• **Task goal**
Using the records below, locate all lines containing "that" and return them.
Content starts
(* ===== verification/Datetime.v ===== *)
(** * Datetime: wall-clock time ([src/util/datetime.c])

    [datetime_from_unixtime] splits a 32-bit Unix time into calendar fields with
    32-bit unsigned arithmetic; [datetime_day_of_week] is Zeller's congruence;
    [datetime_adj] and [datetime_set_utc_offset] move the 64-bit microsecond
    offset between the monotonic clock and UTC.  The calendar is specified by
    the Gregorian leap-year rule, counting days from 1970-01-01. *)

From stdpp Require Import base list numbers.
From Stdlib Require Import ZArith Lia.
From S2P Require Import Prelude.

Open Scope Z_scope.

(** ** Data *)

Record datetime := mk_datetime {
  year : Z;
  mon : Z;
  mday : Z;
  hour : Z;
  min : Z;
  sec : Z;
}.

Record wallclock := mk_wallclock {
  utc_offset : Z;   (* microseconds, signed 64 bits *)
  source : list Z;
}.

Inductive datetime_adj_hand :=
| DATETIME_YEAR | DATETIME_MON | DATETIME_MDAY | DATETIME_HOUR | DATETIME_MIN | DATETIME_SEC.

(** ** Operations *)

(** [datetime_from_unixtime], every intermediate in [uint32_t]; the fields are
    stored as [uint16_t] and [uint8_t]. *)
Definition datetime_from_unixtime (t : Z) : datetime :=
  let s := t mod 60 in
  let t := t / 60 in
  let m := t mod 60 in
  let t := t / 60 in
  let h := t mod 24 in
  let t := t / 24 in
  let a := u32 (u32 (4 * t + 102032) / 146097 + 15) in
  let b := u32 (t + 2442113 + a - a / 4) in
  let c := u32 (20 * b - 2442) / 7305 in
  let d := u32 (b - 365 * c - c / 4) in
  let e := u32 (d * 1000) / 30601 in
  let f := u32 (d - e * 30 - u32 (e * 601) / 1000) in
  let '(c, e) := if e <=? 13 then (u32 (c - 4716), u32 (e - 1))
                 else (u32 (c - 4715), u32 (e - 13)) in
  mk_datetime (u16 c) (u8 e) (u8 f) (u8 h) (u8 m) (u8 s).

Definition datetime_day_of_week (dt : datetime) : Z :=
  let '(month, y) := if mon dt <? 3 then (mon dt + 12, year dt - 1) else (mon dt, year dt) in
  let k := Z.rem y 100 in
  let j := Z.quot y 100 in
  let h := Z.rem (mday dt + Z.quot (13 * (month + 1)) 5 + k + Z.quot k 4 + Z.quot j 4 + 5 * j) 7 in
  Z.rem (h + 5) 7 + 1.

Definition datetime_get_utc_usec (clock : Z) (w : wallclock) : Z := u64 (clock + utc_offset w).
Definition datetime_get_utc_sec (clock : Z) (w : wallclock) : Z :=
  u32 (datetime_get_utc_usec clock w / 1000000).

Definition days_per_month : list Z := [31; 28; 31; 30; 31; 30; 31; 31; 30; 31; 30; 31].

(** [datetime_adj]: the [switch] scales [delta] to seconds in [int]; the result
    is multiplied by an unsigned 64-bit constant and added to the signed 64-bit
    offset. *)
Definition adj_seconds (clock : Z) (w : wallclock) (which : datetime_adj_hand) (delta : Z) : Z :=
  match which with
  | DATETIME_YEAR => s32 (delta * 31536000)
  | DATETIME_MON =>
      let dt := datetime_from_unixtime (datetime_get_utc_sec clock w) in
      s32 (delta * (86400 * nth (Z.to_nat (mon dt - 1)) days_per_month 0))
  | DATETIME_MDAY => s32 (delta * 86400)
  | DATETIME_HOUR => s32 (delta * 3600)
  | DATETIME_MIN => s32 (delta * 60)
  | DATETIME_SEC => delta
  end.
Definition datetime_adj (clock : Z) (w : wallclock) (which : datetime_adj_hand) (delta : Z)
    : wallclock :=
  let delta := adj_seconds clock w which delta in
  mk_wallclock (s64 (u64 (utc_offset w) + u64 (u64 delta * 1000000))) (source w).

Definition datetime_set_utc_offset (w : wallclock) (offset : Z) (src : list Z) : wallclock * bool :=
  let significant_change := ((1000000 <? offset) || (offset <? -1000000))%bool in
  (mk_wallclock (s64 (utc_offset w + offset)) src, significant_change).

(** ** The Gregorian calendar *)

Definition leap (y : Z) : bool :=
  ((y mod 4 =? 0) && negb (y mod 100 =? 0) || (y mod 400 =? 0))%bool.

Definition year_days (y : Z) : Z := if leap y then 366 else 365.
Definition month_days (y m : Z) : Z :=
  if m =? 2 then (if leap y then 29 else 28) else nth (Z.to_nat (m - 1)) days_per_month 0.

(** Days from 1970-01-01 to January 1st of [y], and to the first of month [m]. *)
Definition days_before_year (y : Z) : Z := foldr Z.add 0 (year_days <$> seqZ 1970 (y - 1970)).
Definition days_before_month (y m : Z) : Z := foldr Z.add 0 (month_days y <$> seqZ 1 (m - 1)).

Definition date_days (dt : datetime) : Z :=
  days_before_year (year dt) + days_before_month (year dt) (mon dt) + (mday dt - 1).

Definition unixtime_of (dt : datetime) : Z :=
  date_days dt * 86400 + hour dt * 3600 + min dt * 60 + sec dt.

Definition valid_datetime (dt : datetime) : Prop :=
  1970 <= year dt <= 2106 ∧ 1 <= mon dt <= 12 ∧
  1 <= mday dt <= month_days (year dt) (mon dt) ∧
  0 <= hour dt < 24 ∧ 0 <= min dt < 60 ∧ 0 <= sec dt < 60.

(** ** Closed forms of the calendar on the 32-bit range *)

Lemma days_before_year_closed y :
  1970 <= y <= 2106 →
  days_before_year y =
    365 * (y - 1970) + (y - 1969) / 4 - (y - 1901) / 100 + (y - 1601) / 400.
Proof.
  intros Hy. assert (∃ n, (n < 137)%nat ∧ y = 1970 + Z.of_nat n) as (n & Hn & ->)
    by (exists (Z.to_nat (y - 1970)); lia).
  apply Z.eqb_eq. clear Hy. revert n Hn.
  assert (forallb (λ n, days_before_year (1970 + Z.of_nat n) =?
    365 * (1970 + Z.of_nat n - 1970) + (1970 + Z.of_nat n - 1969) / 4
      - (1970 + Z.of_nat n - 1901) / 100 + (1970 + Z.of_nat n - 1601) / 400) (seq 0 137) = true)
    as H by (vm_compute; reflexivity).
  rewrite forallb_forall in H. intros n Hn. apply H, in_seq. lia.
Qed.

Lemma leap_closed y :
  1970 <= y <= 2106 → leap y = ((y mod 4 =? 0) && negb (y =? 2100))%bool.
Proof.
  intros Hy. unfold leap.
  destruct (y mod 4 =? 0) eqn:E4, (y mod 100 =? 0) eqn:E1, (y mod 400 =? 0) eqn:E400,
    (y =? 2100) eqn:E21; bool_to_prop; try done; exfalso; dlia.
Qed.

Definition cum_days : list Z := [0; 31; 59; 90; 120; 151; 181; 212; 243; 273; 304; 334].

Lemma days_before_month_closed y m :
  1 <= m <= 12 →
  days_before_month y m =
    nth (Z.to_nat (m - 1)) cum_days 0 + (if (2 <? m) && leap y then 1 else 0)%bool.
Proof.
  intros Hm. unfold days_before_month, month_days.
  assert (∃ n, (n < 12)%nat ∧ m = Z.of_nat n + 1) as (n & Hn & ->)
    by (exists (Z.to_nat (m - 1)); lia).
  do 12 (destruct n as [|n]; [destruct (leap y); vm_compute; reflexivity|]). lia.
Qed.

(** ** The conversion on days *)

(** The date arithmetic of [datetime_from_unixtime], without the wrap-around
    that the 32-bit day range cannot reach. *)
Lemma date_split t :
  0 <= t <= 49710 →
  let a := (4 * t + 102032) / 146097 + 15 in
  let b := t + 2442113 + a - a / 4 in
  let c := (20 * b - 2442) / 7305 in
  let d := b - 365 * c - c / 4 in
  let e := d * 1000 / 30601 in
  let f := d - e * 30 - e * 601 / 1000 in
  2442125 <= b <= 2491836 ∧ 6685 <= c <= 6821 ∧ 123 <= d <= 488 ∧ 4 <= e <= 15 ∧ 1 <= f <= 31.
Proof.
  intros Ht a b c d e f.
  assert (15 <= a <= 17) by (unfold a; dlia).
  assert (2442125 <= b <= 2491836) by (unfold b; dlia).
  assert (6685 <= c <= 6821) by (unfold c; dlia).
  assert (123 <= d <= 488) by (unfold d, c; dlia).
  assert (4 <= e <= 15) by (unfold e; dlia).
  split_and!; try lia.
  all: unfold f; revert H2 H3; unfold e; clearbody d; dlia.
Qed.

(** The two halves of the century correction on the 32-bit day range. *)
Lemma century_split t :
  0 <= t <= 49710 →
  let a := (4 * t + 102032) / 146097 + 15 in
  t + 2442113 + a - a / 4 = t + 2442125 + (if 47541 <=? t then 1 else 0).
Proof.
  intros Ht a.
  assert ((a = 15 ∨ a = 16) ∧ t < 47541 ∨ a = 17 ∧ 47541 <= t) as Ha by (unfold a; dlia).
  destruct (47541 <=? t) eqn:E; bool_to_prop; clearbody a; dlia.
Qed.

Definition civil (t : Z) : Z * Z * Z :=
  let b := t + 2442125 + (if 47541 <=? t then 1 else 0) in
  let c := (20 * b - 2442) / 7305 in
  let d := b - 365 * c - c / 4 in
  let e := d * 1000 / 30601 in
  let f := d - e * 30 - e * 601 / 1000 in
  if e <=? 13 then (c - 4716, e - 1, f) else (c - 4715, e - 13, f).

Lemma civil_correct t :
  0 <= t <= 49710 →
  let '(y, m, dd) := civil t in
  1970 <= y <= 2106 ∧ 1 <= m <= 12 ∧ 1 <= dd <= month_days y m ∧
  days_before_year y + days_before_month y m + (dd - 1) = t.
Proof.
  intros Ht. unfold civil.
  pose proof (date_split t Ht) as Hs. pose proof (century_split t Ht) as Hc.
  cbv zeta in Hs, Hc. rewrite Hc in Hs. clear Hc.
  set (b := t + 2442125 + (if 47541 <=? t then 1 else 0)) in *.
  set (c := (20 * b - 2442) / 7305) in *.
  set (d := b - 365 * c - c / 4) in *.
  set (e := d * 1000 / 30601) in *.
  destruct Hs as (Hb & Hc & Hd & He & Hf).
  assert (∃ k, (k < 12)%nat ∧ e = 4 + Z.of_nat k) as (k & Hk & Ek)
    by (exists (Z.to_nat (e - 4)); lia).
  assert (1970 <= c - 4716 ∨ 14 <= e) as Hy by (unfold e, d, c, b in *; case_match; bool_to_prop; dlia).
  assert (b = t + 2442125 ∧ t < 47541 ∨ b = t + 2442126 ∧ 47541 <= t) as Hbt
    by (unfold b; case_match; bool_to_prop; lia).
  assert (7305 * c <= 20 * b - 2442 < 7305 * c + 7305) as Hc' by (unfold c; dlia).
  assert (30601 * e <= 1000 * d < 30601 * e + 30601) as He' by (unfold e; dlia).
  assert (d = b - 365 * c - c / 4) as Hd' by done.
  clearbody b c d e. subst e.
  destruct k as [|[|[|[|[|[|[|[|[|[|[|[|k]]]]]]]]]]]]; [..|lia]; simpl.
  all: unfold month_days; simpl.
  all: rewrite days_before_month_closed by lia; simpl.
  all: rewrite days_before_year_closed by dlia.
  all: rewrite ?leap_closed by dlia.
  all: split; [dlia|].
  all: split; [dlia|].
  all: split; [repeat case_match; bool_to_prop; dlia|repeat case_match; bool_to_prop; dlia].
Qed.


(** On 32-bit times the wrap-around never happens: the C code computes [civil]
    of the day number and the time of day. *)
Lemma datetime_from_unixtime_civil t :
  0 <= t < 4294967296 →
  let '(y, m, d) := civil (t / 86400) in
  datetime_from_unixtime t =
    mk_datetime y m d (t mod 86400 / 3600) (t mod 3600 / 60) (t mod 60).
Proof.
  intros Ht. unfold datetime_from_unixtime, civil.
  replace (t / 60 / 60 / 24) with (t / 86400) by (rewrite !Z.div_div; [done|lia..]).
  assert (0 <= t / 86400 <= 49710) as Hd by dlia.
  pose proof (date_split _ Hd) as Hs. pose proof (century_split _ Hd) as Hc.
  cbv zeta in Hs, Hc. rewrite Hc in Hs.
  rewrite (u32_id (4 * (t / 86400) + 102032)) by (unfold is_u32; lia).
  rewrite (u32_id (_ / 146097 + 15)) by (unfold is_u32; dlia).
  rewrite Hc. clear Hc.
  set (b := t / 86400 + 2442125 + _) in *. rewrite (u32_id b) by (unfold is_u32; lia).
  rewrite (u32_id (20 * b - 2442)) by (unfold is_u32; lia).
  set (c := (20 * b - 2442) / 7305) in *.
  rewrite (u32_id (b - 365 * c - c / 4)) by (unfold is_u32; lia).
  set (d := b - 365 * c - c / 4) in *.
  rewrite (u32_id (d * 1000)) by (unfold is_u32; lia).
  set (e := d * 1000 / 30601) in *.
  rewrite (u32_id (e * 601)) by (unfold is_u32; lia).
  set (f := d - e * 30 - e * 601 / 1000) in *. clearbody b c d e f.
  rewrite (u32_id f) by (unfold is_u32; lia).
  assert (t mod 86400 / 3600 = t / 60 / 60 mod 24 ∧ t mod 3600 / 60 = t / 60 mod 60) as [-> ->]
    by dlia.
  unfold u16, u8. destruct (e <=? 13) eqn:E; bool_to_prop;
    rewrite !u32_id by (unfold is_u32; lia);
    f_equal; rewrite Z.mod_small by dlia; done.
Qed.

(** The operands are non-negative, so C division is floor division. *)
Lemma zeller_floor y m d :
  0 <= y → 0 <= m → 0 <= d →
  let h := Z.rem (d + Z.quot (13 * (m + 1)) 5 + Z.rem y 100 + Z.quot (Z.rem y 100) 4 +
                  Z.quot (Z.quot y 100) 4 + 5 * Z.quot y 100) 7 in
  Z.rem (h + 5) 7 + 1 =
    (d + 13 * (m + 1) / 5 + y mod 100 + y mod 100 / 4 + y / 100 / 4 + 5 * (y / 100) + 5) mod 7 + 1.
Proof.
  intros Hy Hm Hd h. unfold h.
  rewrite (Z.rem_mod_nonneg y), (Z.quot_div_nonneg y) by lia.
  rewrite !Z.quot_div_nonneg by dlia.
  rewrite (Z.rem_mod_nonneg (d + _ + _ + _ + _ + _)) by dlia.
  rewrite Z.rem_mod_nonneg by dlia.
  by rewrite Zplus_mod_idemp_l.
Qed.

(** Zeller's congruence counts weekdays from the epoch, a Thursday. *)
Lemma zeller_correct dt :
  valid_datetime dt → datetime_day_of_week dt = (date_days dt + 3) mod 7 + 1.
Proof.
  intros (Hy & Hm & Hd & _). unfold datetime_day_of_week, date_days.
  rewrite days_before_year_closed, days_before_month_closed, leap_closed by done.
  destruct dt as [y m d h mi s]; simpl in *.
  assert (∃ k, (k < 12)%nat ∧ m = 1 + Z.of_nat k) as (k & Hk & ->)
    by (exists (Z.to_nat (m - 1)); lia).
  assert (1 <= d) as Hd1 by lia. clear Hd Hm.
  destruct k as [|[|[|[|[|[|[|[|[|[|[|[|k]]]]]]]]]]]]; [..|lia]; clear Hk; simpl.
  all: rewrite zeller_floor by lia; simpl.
  all: try case_match; bool_to_prop.
  all: dlia.
Qed.

Lemma datetime_from_unixtime_spec t :
  0 <= t < 4294967296 →
  valid_datetime (datetime_from_unixtime t) ∧ unixtime_of (datetime_from_unixtime t) = t ∧
  date_days (datetime_from_unixtime t) = t / 86400.
Proof.
  intros Ht. pose proof (datetime_from_unixtime_civil t Ht) as Hdt.
  pose proof (civil_correct (t / 86400)) as Hc.
  destruct (civil (t / 86400)) as [[y m] d]. rewrite Hdt.
  destruct Hc as (Hy & Hm & Hd & Hdays); [dlia|].
  unfold valid_datetime, unixtime_of, date_days. simpl. rewrite Hdays.
  split_and!; try done; dlia.
Qed.

(** The number of seconds one step of a hand stands for. *)
Definition hand_seconds (clock : Z) (w : wallclock) (which : datetime_adj_hand) : Z :=
  match which with
  | DATETIME_YEAR => 365 * 86400
  | DATETIME_MON =>
      86400 * nth (Z.to_nat (mon (datetime_from_unixtime (datetime_get_utc_sec clock w)) - 1))
                  days_per_month 0
  | DATETIME_MDAY => 86400
  | DATETIME_HOUR => 3600
  | DATETIME_MIN => 60
  | DATETIME_SEC => 1
  end.

Lemma s64_wrap x y : s64 (u64 x + u64 (u64 y * 1000000)) = s64 (x + y * 1000000).
Proof.
  unfold s64, u64. rewrite (Z.mul_mod_idemp_l y) by lia.
  by rewrite <- Z.add_mod by lia.
Qed.

(** ** Properties *)

(** For every 32-bit Unix time, [datetime_from_unixtime] gives a valid Gregorian
    date and time of day whose Unix time is the argument again, and
    [datetime_day_of_week] of it is the ISO weekday of that day. *)
Theorem datetime_correct t :
  0 <= t < 4294967296 →
  valid_datetime (datetime_from_unixtime t) ∧
  unixtime_of (datetime_from_unixtime t) = t ∧
  datetime_day_of_week (datetime_from_unixtime t) = (t / 86400 + 3) mod 7 + 1.
Proof.
  intros Ht. destruct (datetime_from_unixtime_spec t Ht) as (Hv & Hu & Hd).
  rewrite zeller_correct, Hd by done. done.
Qed.

Example datetime_correct_witness :
  datetime_from_unixtime 4107542399 = mk_datetime 2100 2 28 23 59 59 ∧
  unixtime_of (datetime_from_unixtime 4107542399) = 4107542399.
Proof.
  split; [vm_compute; reflexivity|].
  apply (datetime_correct 4107542399). lia.
Defined.

(** Turning a hand by [delta] moves the clock by exactly [delta] times the
    seconds the hand stands for, backwards too, as long as that many seconds
    fit an [int] and the offset stays in 64 bits; the conversion of a negative
    step to an unsigned product is harmless. *)
Theorem datetime_adj_exact clock w which delta :
  -2147483648 <= delta * hand_seconds clock w which < 2147483648 →
  -9223372036854775808 <=
    utc_offset w + delta * hand_seconds clock w which * 1000000 < 9223372036854775808 →
  utc_offset (datetime_adj clock w which delta) =
    utc_offset w + delta * hand_seconds clock w which * 1000000.
Proof.
  intros H32 H64. unfold datetime_adj. simpl. rewrite s64_wrap.
  assert (adj_seconds clock w which delta = delta * hand_seconds clock w which) as ->.
  { clear H64. destruct which; cbn [adj_seconds hand_seconds] in *; cbv zeta;
      first [rewrite s32_id by exact H32; reflexivity|rewrite ?s32_id by lia; lia]. }
  by apply s64_id.
Qed.

Example datetime_adj_exact_witness :
  utc_offset (datetime_adj 0 (mk_wallclock 951782400000000 []) DATETIME_MON (-2)) =
    951782400000000 + -2 * hand_seconds 0 (mk_wallclock 951782400000000 []) DATETIME_MON * 1000000.
Proof. apply datetime_adj_exact; vm_compute; split; congruence. Defined.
Content ends
• **Result of the exercise**
    that the 32-bit day range cannot reach. *)
    [datetime_day_of_week] of it is the ISO weekday of that day. *)
    seconds the hand stands for, backwards too, as long as that many seconds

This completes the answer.